(Stored items)
(** A read returns what is there, at most [n] bytes, and leaves them in
    the caller's buffer in the order they were written; it blocks only on an
    empty open pipe and fails only when the thread was killed. *)
Theorem pipe_read_delivers p mem buf n killed :
  pipe_ok p -> p.(pcount) <> 0 -> p.(pipeWritePos) < POS_MAX -> 0 <= n < 1073741824 ->
  exists p' mem' o, read_run p mem buf n killed = Ok (p', mem', o) /\
    match o with
    | Sleeps => p' = p /\ contents p = [] /\ p.(pcount) = 2 /\ killed = false
    | Returns r =>
        r = - EPIPE /\ killed = true /\ p' = p \/
        killed = false /\ r = Z.min n (Z.of_nat (length (contents p))) /\
        mem_read mem' buf r = take (Z.to_nat r) (contents p) /\ contents p' = drop (Z.to_nat r) (contents p)
    end.
Proof.
  intros Hp Hc Hw Hn. destruct (read_run_ok p mem buf n killed Hp Hc Hw Hn) as (p' & mem' & o & E & R).
  exists p', mem', o. split; [exact E|]. destruct R as [Rok [Rw Rc] Rm Rcont Rdata Rsl Rret].
  destruct (po_buf _ Hp Hc) as [b Eb]. pose proof (po_pos _ Hp). pose proof (po_count _ Hp). destruct o as [|r].
  - destruct (Rsl eq_refl) as (-> & E1 & E2%pipeIsClose_false & E3). split; [reflexivity|]. split; [|split; [lia|exact E3]].
    unfold contents. rewrite Eb, E1. unfold ring. now rewrite Z.sub_diag.
  - destruct (Rret r eq_refl) as [(E1 & E2 & E3)|(E1 & E2 & E3)]; [now left|]. right. split; [exact E1|].
    split; [rewrite E3; unfold contents; rewrite Eb, length_ring; lia|]. rewrite <- E2 in Rdata, Rcont. auto.
Qed.

(** A write that fits into the free space of an open pipe puts exactly its
    [n] bytes behind what is there and returns [n] without blocking. *)
Theorem pipe_write_fits p mem buf n :
  pipe_ok p -> p.(pcount) = 2 -> p.(pipeWritePos) < POS_MAX -> 0 < n ->
  Z.of_nat (length (contents p)) + n <= PIPE_BUF_SIZE ->
  exists p', write_run 2 p mem buf n 0 false = Ok (p', n, Returns n) /\ pipe_ok p' /\
    contents p' = contents p ++ mem_read mem buf n.
Proof.
  intros Hp Hc Hw Hn Hfit. destruct (po_buf _ Hp ltac:(lia)) as [b Eb]. pose proof (po_pos _ Hp).
  assert (El : Z.of_nat (length (contents p)) = p.(pipeWritePos) - p.(pipeReadPos)).
  { unfold contents. rewrite Eb, length_ring. lia. }
  cbn [write_run]. unfold PIPE_BUF_SIZE in *.
  destruct (write_copy p b mem buf n 0) as [p1 i1] eqn:E1.
  destruct (write_copy_ok p b mem buf n 0 p1 i1 Hp Hw Eb) as (Ei & Ec & Er & Ew & [b' Eb'] & Econt);
    [unfold PIPE_BUF_SIZE; lia|lia|lia|lia|exact E1|]. unfold PIPE_BUF_SIZE in *.
  change (wrap64 0) with 0. destruct (Z.ltb_spec 0 n); [|lia]. unfold pipeIsClose at 1. rewrite Hc. cbn [Z.leb Z.compare orb Pos.compare Pos.compare_cont].
  rewrite (wrap64_small (_ - _)) by lia. destruct (Z.eqb_spec (p.(pipeWritePos) - p.(pipeReadPos)) 131072); [lia|].
  rewrite Eb, E1. assert (i1 = n) as -> by lia. rewrite (wrap64_small n), Z.ltb_irrefl by lia.
  exists p1. split; [reflexivity|]. split.
  - constructor; rewrite ?Er, ?Ew, ?Ec; try lia; eauto. unfold PIPE_BUF_SIZE. lia.
  - rewrite Econt, Z.add_0_r. do 2 f_equal. lia.
Qed.

(** A writer that had to wait goes past its buffer: with [i] of its [n]
    bytes done it still copies [min left n] bytes instead of [min left (n - i)],
    so the pipe receives bytes from behind the caller's buffer and the call
    returns more than [n]. *)
Theorem pipe_write_overruns p mem buf n i :
  pipe_ok p -> p.(pcount) = 2 -> p.(pipeWritePos) < POS_MAX -> 0 < i < n -> n < 1073741824 ->
  let left := PIPE_BUF_SIZE - Z.of_nat (length (contents p)) in
  n < i + Z.min left n ->
  exists p', write_run 2 p mem buf n i false = Ok (p', i + Z.min left n, Returns (i + Z.min left n)) /\
    contents p' = contents p ++ mem_read mem (buf + i) (Z.min left n).
Proof.
  intros Hp Hc Hw Hi Hn left Hover. destruct (po_buf _ Hp ltac:(lia)) as [b Eb]. pose proof (po_pos _ Hp). pose proof (po_size _ Hp).
  assert (El : Z.of_nat (length (contents p)) = p.(pipeWritePos) - p.(pipeReadPos)).
  { unfold contents. rewrite Eb, length_ring. lia. }
  subst left. rewrite El in *. unfold PIPE_BUF_SIZE in *. cbn [write_run].
  destruct (write_copy p b mem buf n i) as [p1 i1] eqn:E1.
  destruct (write_copy_ok p b mem buf n i p1 i1 Hp Hw Eb) as (Ei & Ec & Er & Ew & _ & Econt);
    [unfold PIPE_BUF_SIZE; lia|lia|lia|lia|exact E1|]. unfold PIPE_BUF_SIZE in *.
  rewrite (wrap64_small i) by lia. destruct (Z.ltb_spec i n); [|lia].
  unfold pipeIsClose at 1. rewrite Hc. cbn [Z.leb Z.compare orb Pos.compare Pos.compare_cont].
  rewrite (wrap64_small (_ - _)) by (unfold POS_MAX in *; lia).
  destruct (Z.eqb_spec (p.(pipeWritePos) - p.(pipeReadPos)) 131072); [lia|]. rewrite Eb, E1.
  rewrite (wrap64_small i1) by lia. destruct (Z.ltb_spec i1 n); [lia|]. rewrite <- Ei. eauto.
Qed.

(** ** Runs to evaluate *)

Definition demo_writer : thr := MkThr (Ready (Writing 100 5 0)) (fun a => a mod 256) false.
Definition demo_reader : thr := MkThr (Ready (Reading 0 3)) (fun _ => 0) false.
Definition demo_threads : list thr := [demo_reader; demo_writer].

Lemma demo_fresh t : t ∈ demo_threads -> fresh_thr t.
Proof. intros [->|[->|H%not_elem_of_nil]%elem_of_cons]%elem_of_cons; cbn; lia || contradiction. Qed.

(** The reader sleeps on the empty pipe, the writer writes and wakes it, it
    takes three of the five bytes. *)
Lemma demo_run : exists s, reachable (start (fun _ => 0) demo_threads) s /\ s.(spipe).(pcount) = 2 /\
  s.(taken) = [100; 101; 102] /\ contents s.(spipe) = [103; 104].
Proof.
  eexists. split; [|split; [|split]].
  - eapply reach_step; [eapply reach_step; [eapply reach_step; [apply reach_refl| |]| |]| |].
    + eapply (step_read _ 0); [reflexivity|reflexivity|vm_compute; reflexivity].
    + vm_compute. reflexivity.
    + eapply (step_write _ 1); [reflexivity|reflexivity|vm_compute; reflexivity].
    + vm_compute. reflexivity.
    + eapply (step_read _ 0); [reflexivity|reflexivity|vm_compute; reflexivity].
    + vm_compute. reflexivity.
  - reflexivity.
  - vm_compute. reflexivity.
  - vm_compute. reflexivity.
Qed.

Lemma pipe_no_deadlock_witness : exists s, reachable (start (fun _ => 0) demo_threads) s /\
  forall r w, r ∈ s.(threads) -> w ∈ s.(threads) -> is_asleep true r -> ~ is_asleep false w.
Proof.
  destruct demo_run as (s & Hr & Hc & _). exists s. split; [exact Hr|].
  destruct (pipe_no_deadlock (fun _ => 0) demo_threads s demo_fresh Hr) as [H _]; [lia|].
  intros r w Hin Hw Ha. now apply (H r Hin Ha).
Defined.
Definition demo_pipe : Pipe := MkPipe 2 131070 131074 (Some (fun i => i mod 7)).
Lemma demo_pipe_ok : pipe_ok demo_pipe.
Proof. constructor; cbn; try lia; eauto. unfold PIPE_BUF_SIZE. lia. Qed.
Lemma pipe_read_delivers_witness : exists p' mem',
  read_run demo_pipe (fun _ => 0) 50 3 false = Ok (p', mem', Returns 3) /\ mem_read mem' 50 3 = [2; 3; 0].
Proof.
  destruct (pipe_read_delivers demo_pipe (fun _ => 0) 50 3 false demo_pipe_ok) as (p' & mem' & o & E & H);
    [cbn; lia|cbn; unfold POS_MAX; lia|lia|].
  destruct o as [|r]; [destruct H as (_ & H & _); vm_compute in H; discriminate|].
  destruct H as [(_ & H & _)|(_ & Hr & Hd & _)]; [discriminate|].
  assert (r = 3) as -> by (rewrite Hr; vm_compute; reflexivity).
  exists p', mem'. split; [exact E|]. rewrite Hd. vm_compute. reflexivity.
Defined.
Lemma pipe_write_fits_witness : exists p',
  write_run 2 demo_pipe (fun a => a) 9 2 0 false = Ok (p', 2, Returns 2) /\ contents p' = [2; 3; 0; 1; 9; 10].
Proof.
  destruct (pipe_write_fits demo_pipe (fun a => a) 9 2 demo_pipe_ok) as (p' & E & _ & C);
    [reflexivity|cbn; unfold POS_MAX; lia|lia|vm_compute; discriminate|].
  exists p'. split; [exact E|]. rewrite C. vm_compute. reflexivity.
Defined.
Lemma pipe_write_overruns_witness : exists p',
  write_run 2 demo_pipe (fun a => a) 9 3 1 false = Ok (p', 4, Returns 4) /\ contents p' = [2; 3; 0; 1; 10; 11; 12].
Proof.
  destruct (pipe_write_overruns demo_pipe (fun a => a) 9 3 1 demo_pipe_ok) as (p' & E & C);
    [reflexivity|cbn; unfold POS_MAX; lia|lia|lia|vm_compute; reflexivity|].
  exists p'. split; [exact E|]. rewrite C. vm_compute. reflexivity.
Defined.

Assignment: Take every line above carrying "Rdata" and return it.

Answer to this exercise:
  exists p', mem', o. split; [exact E|]. destruct R as [Rok [Rw Rc] Rm Rcont Rdata Rsl Rret].
    split; [rewrite E3; unfold contents; rewrite Eb, length_ring; lia|]. rewrite <- E2 in Rdata, Rcont. auto.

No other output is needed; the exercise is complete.